Introduction to the RAG-Survey Project
The RAG-Survey project focuses on the rapidly evolving field of Retrieval-Augmented Generation (RAG), which combines retrieval mechanisms with generative AI models to enhance content creation. This project aims to collect and systematically organize academic papers discussing various RAG methods and enhancements. By maintaining a repository and an updated academic survey, the project serves as a comprehensive resource for researchers and practitioners interested in RAG technologies.
Overview of RAG
Retrieval-Augmented Generation is an innovative approach that improves the capabilities of AI-generated content by integrating retrieval techniques. This process not only enriches the content by providing more accurate information but also enhances the context in which generative models operate, potentially improving their output.
Methods Taxonomy
RAG Foundations
The foundational methods of RAG can be broadly categorized into four types:
-
Query-Based RAG: This approach leverages language models that are pre-trained with retrieval methods.
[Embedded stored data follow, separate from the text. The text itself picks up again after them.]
(* ===== verification/SourceListFacts.v ===== *)
(** Layered reads: every batch read answers id by id what the first layer that
    knows the id answers, in the order and with the repetitions asked for; and
    memtables frozen from one run answer as the one memtable of the run. *)
From S2P Require Import Prelude Types Encoding PropertyValue EdgeMetadata Slots Memtable MemtableCells MemtableSteps MemtableFacts MemtableEdges MemtableReads MemtableSnapshots FilterBase NodeFilter NodeQuery NodeQueryFacts SourceList.
Import SourceList.

(** ** Stages: each layer answers some of the lookups left *)
Section Stages.
Context {B : Type} (d : B).

(** What a layer says of an id; [None]: it does not know it. *)
Definition missed (says : Z -> option B) (l : Lookup) : bool := match says (snd l) with None => true | Some _ => false end.
Definition first (says says' : Z -> option B) (id : Z) : option B := match says id with Some b => Some b | None => says' id end.

Record wrote (says : Z -> option B) (results : list B) (lookups : list Lookup) (results' : list B) (remaining : list Lookup) : Prop := {
  wr_length : length results' = length results;
  wr_at i id : (i, id) ∈ lookups -> results' !! i = Some (default d (says id));
  wr_else i : i ∉ fst <$> lookups -> results' !! i = results !! i;
  wr_left : remaining ≡ₚ base.filter (fun l => missed says l = true) lookups
}.
Lemma wrote_nil says results : wrote says results [] results [].
Proof. split; [done| |done|done]. by intros i id ?%elem_of_nil. Qed.
Lemma wrote_cons says results i id lookups results' remaining :
  i ∉ fst <$> lookups -> (i < length results)%nat ->
  wrote says (<[i := default d (says id)]> results) lookups results' remaining ->
  wrote says results ((i, id) :: lookups) results' (if missed says (i, id) then (i, id) :: remaining else remaining).
Proof.
  intros Hi Hl [Hlen Hat Helse Hleft]. rewrite length_insert in Hlen. split; [done|..].
  - intros i' id' [[= -> ->]|Hin]%elem_of_cons; [|by apply Hat]. rewrite Helse by done. by apply list_lookup_insert_eq.
  - intros i'. rewrite fmap_cons, not_elem_of_cons. intros [Hne Hi']. rewrite Helse by done. by apply list_lookup_insert_ne.
  - rewrite filter_cons. destruct (missed says (i, id)); [by rewrite decide_True, <- Hleft by done|by rewrite decide_False by done].
Qed.
Lemma wrote_skip says results i id lookups results' remaining :
  i ∉ fst <$> lookups -> results !! i = Some d -> default d (says id) = d ->
  wrote says results lookups results' remaining ->
  wrote says results ((i, id) :: lookups) results' (if missed says (i, id) then (i, id) :: remaining else remaining).
Proof.
  intros Hi Hd Hs Hw. apply wrote_cons; [done|by apply lookup_lt_Some in Hd|]. by rewrite Hs, list_insert_id.
Qed.
Lemma wrote_hit says results i id b lookups results' remaining :
  i ∉ fst <$> lookups -> (i < length results)%nat -> says id = Some b ->
  wrote says (<[i := b]> results) lookups results' remaining ->
  wrote says results ((i, id) :: lookups) results' remaining.
Proof.
  intros Hi Hl Hs Hw. replace b with (default d (says id)) in Hw by by rewrite Hs.
  pose proof (wrote_cons says results i id lookups results' remaining Hi Hl Hw) as Hc. unfold missed in Hc. cbn in Hc. by rewrite Hs in Hc.
Qed.
Lemma wrote_miss says results i id lookups results' remaining :
  i ∉ fst <$> lookups -> results !! i = Some d -> says id = None ->
  wrote says results lookups results' remaining ->
  wrote says results ((i, id) :: lookups) results' ((i, id) :: remaining).
Proof.
  intros Hi Hd Hs Hw. assert (default d (says id) = d) as Hdef by by rewrite Hs.
  pose proof (wrote_skip says results i id lookups results' remaining Hi Hd Hdef Hw) as Hc. unfold missed in Hc. cbn in Hc. by rewrite Hs in Hc.
Qed.
Lemma wrote_left says results lookups results' remaining remaining' :
  remaining ≡ₚ remaining' -> wrote says results lookups results' remaining -> wrote says results lookups results' remaining'.
Proof. intros Hp [Hlen Hat Helse Hleft]. split; [done..|by rewrite <- Hp]. Qed.

(** A function is the stage of a layer, on lookups with distinct places that
    nothing answered yet. *)
Definition open_lookups (results : list B) (lookups : list Lookup) : Prop :=
  NoDup (fst <$> lookups) /\ forall i id, (i, id) ∈ lookups -> results !! i = Some d.
Definition stage (says : Z -> option B) (f : list Lookup -> list B -> list B * list Lookup) : Prop :=
  forall lookups results, open_lookups results lookups ->
    wrote says results lookups (fst (f lookups results)) (snd (f lookups results)).
Lemma open_cons results i id lookups :
  open_lookups results ((i, id) :: lookups) -> i ∉ fst <$> lookups /\ results !! i = Some d /\ open_lookups results lookups.
Proof.
  intros [[Hi Hn]%NoDup_cons Hd]. split; [done|]. split; [apply (Hd i id); left|]. split; [done|]. intros i' id' Hin. apply (Hd i' id'). by right.
Qed.
Lemma open_insert results i b lookups : i ∉ fst <$> lookups -> open_lookups results lookups -> open_lookups (<[i := b]> results) lookups.
Proof.
  intros Hi [Hn Hd]. split; [done|]. intros i' id' Hin. rewrite list_lookup_insert_ne; [by apply (Hd i' id')|].
  intros ->. apply Hi, list_elem_of_fmap. by exists (i', id').
Qed.

(** Where a read stands. *)
Context (ids : list Z).
Record progress (says : Z -> option B) (results : list B) (remaining : list Lookup) : Prop := {
  pr_length : length results = length ids;
  pr_at i id : ids !! i = Some id -> results !! i = Some (default d (says id));
  pr_left : remaining ≡ₚ base.filter (fun l => missed says l = true) (enumerate ids)
}.
Lemma enumerate_elem i id : (i, id) ∈ enumerate ids <-> ids !! i = Some id.
Proof.
  unfold enumerate. rewrite list_elem_of_lookup. split.
  - intros [j Hj]. rewrite list_lookup_imap in Hj. destruct (ids !! j) as [x|] eqn:E; [|done]. cbn in Hj. by injection Hj as -> ->.
  - intros Hi. exists i. by rewrite list_lookup_imap, Hi.
Qed.
Lemma enumerate_fst : fst <$> enumerate ids = seq 0 (length ids).
Proof.
  unfold enumerate. rewrite fmap_imap. apply list_eq. intros i. rewrite list_lookup_imap.
  destruct (ids !! i) as [x|] eqn:E; cbn.
  - symmetry. apply lookup_seq. apply lookup_lt_Some in E. lia.
  - symmetry. apply lookup_seq_ge. by apply lookup_ge_None in E.
Qed.
Lemma progress_start : progress (fun _ => None) (replicate (length ids) d) (enumerate ids).
Proof.
  split; [by rewrite length_replicate| |].
  - intros i id Hi. apply lookup_replicate_2. by apply lookup_lt_Some in Hi.
  - rewrite filter_all; [done|]. by apply Forall_forall.
Qed.
Lemma progress_elem says results remaining i id :
  progress says results remaining -> (i, id) ∈ remaining <-> ids !! i = Some id /\ says id = None.
Proof.
  intros [_ _ Hp]. rewrite Hp, list_elem_of_filter, enumerate_elem. unfold missed. cbn. destruct (says id); naive_solver.
Qed.
Lemma progress_open says results remaining : progress says results remaining -> open_lookups results remaining.
Proof.
  intros Hp. split.
  - destruct Hp as [_ _ ->]. eapply sublist_NoDup; [apply (NoDup_seq 0 (length ids))|]. rewrite <- enumerate_fst.
    apply fmap_sublist. apply sublist_filter.
  - intros i id Hin. apply (progress_elem _ _ _ _ _ Hp) in Hin as [Hi Hn]. rewrite (pr_at _ _ _ Hp i id Hi). by rewrite Hn.
Qed.
Lemma progress_wrote says says' results remaining results' remaining' :
  progress says results remaining -> wrote says' results remaining results' remaining' ->
  progress (first says says') results' remaining'.
Proof.
  intros Hp [Hlen Hat Helse Hleft]. split.
  - rewrite Hlen. apply Hp.
  - intros i id Hi. unfold first. destruct (says id) as [b|] eqn:Es.
    + rewrite Helse; [rewrite (pr_at _ _ _ Hp i id Hi); by rewrite Es|]. intros ([i' id'] & -> & Hin)%list_elem_of_fmap.
      apply (progress_elem _ _ _ _ _ Hp) in Hin as [Hi' Hn]. cbn in Hi. rewrite Hi in Hi'. injection Hi' as ->. congruence.
    + apply Hat. apply (progress_elem _ _ _ _ _ Hp). done.
  - rewrite Hleft. destruct Hp as [_ _ ->]. rewrite list_filter_filter. apply reflexive_eq, list_filter_iff.
    intros [i id]. unfold missed, first. cbn. destruct (says id); naive_solver.
Qed.
Lemma progress_sort says results remaining remaining' :
  remaining ≡ₚ remaining' -> progress says results remaining -> progress says results remaining'.
Proof. intros E [H1 H2 H3]. split; [done..|by rewrite <- E]. Qed.
Lemma progress_done says results remaining : progress says results remaining -> results = (fun id => default d (says id)) <$> ids.
Proof.
  intros Hp. apply list_eq. intros i. rewrite list_lookup_fmap. destruct (ids !! i) as [id|] eqn:E.
  - by apply (pr_at _ _ _ Hp).
  - cbn. apply lookup_ge_None. rewrite (pr_length _ _ _ Hp). by apply lookup_ge_None.
Qed.
(** With nothing left, older layers change nothing. *)
Lemma progress_empty says says' results : progress says results [] -> progress (first says says') results [].
Proof. intros Hp. apply (progress_wrote says says' results [] results []); [done|apply wrote_nil]. Qed.
Lemma progress_stage says says' f results remaining :
  stage says' f -> progress says results remaining ->
  progress (first says says') (fst (f remaining results)) (snd (f remaining results)).
Proof. intros Hs Hp. by apply (progress_wrote says says' results remaining), Hs, (progress_open says). Qed.
Lemma progress_ext says says' results remaining :
  (forall id, says id = says' id) -> progress says results remaining -> progress says' results remaining.
Proof.
  intros E [H1 H2 H3]. split; [done| |].
  - intros i id Hi. by rewrite <- E, (H2 i id Hi).
  - rewrite H3. apply reflexive_eq, list_filter_iff. intros l. unfold missed. by rewrite E.
Qed.
End Stages.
Papers like "REALM: Retrieval-Augmented Language Model Pre-Training" and "Self-RAG" explore how these models use queries to enhance learning and content generation.
-
Latent Representation-Based RAG: This involves the use of retrieval systems that draw on latent or hidden information to augment generative processes. Key works include research on leveraging passage retrieval for question answering and generating code comments.
-
Logit-Based RAG: Utilizing logit outputs from language models, this method focuses on augmenting neural source code summarization and other detailed tasks with retrieval-enhanced logic.
-
Speculative RAG: This involves speculative methods like "REST: Retrieval-Based Speculative Decoding," which explores hypothetical enhancements in RAG frameworks.
RAG Enhancements
RAG enhancements are about improving the retrieval and generation processes through various strategic modifications:
-
Input Enhancement: Techniques such as query transformations and data augmentation are used to refine input quality, ensuring more relevant retrievals.
-
Retriever Enhancement: These include recursive retrieval methods and fine-tuning retrievers to improve the efficiency and accuracy of the initial information-fetching phase.
-
Generator Enhancement: Focuses on prompt engineering and finely tuning the generator models to enhance the outputs from the generative side.
-
Result Enhancement: Includes strategies for rewriting outputs to improve their correctness and relevance.
-
RAG Pipeline Enhancement: Encompasses adaptive retrieval strategies and pipeline optimizations to streamline the entire RAG process from input to final content delivery.
Conclusion
The RAG-Survey project is a vital resource for anyone interested in understanding and applying Retrieval-Augmented Generation techniques. By continuously updating their survey paper and repository, the project enhances the collective understanding of how retrieval augments generative models, leading to more powerful AI-driven content creation tools.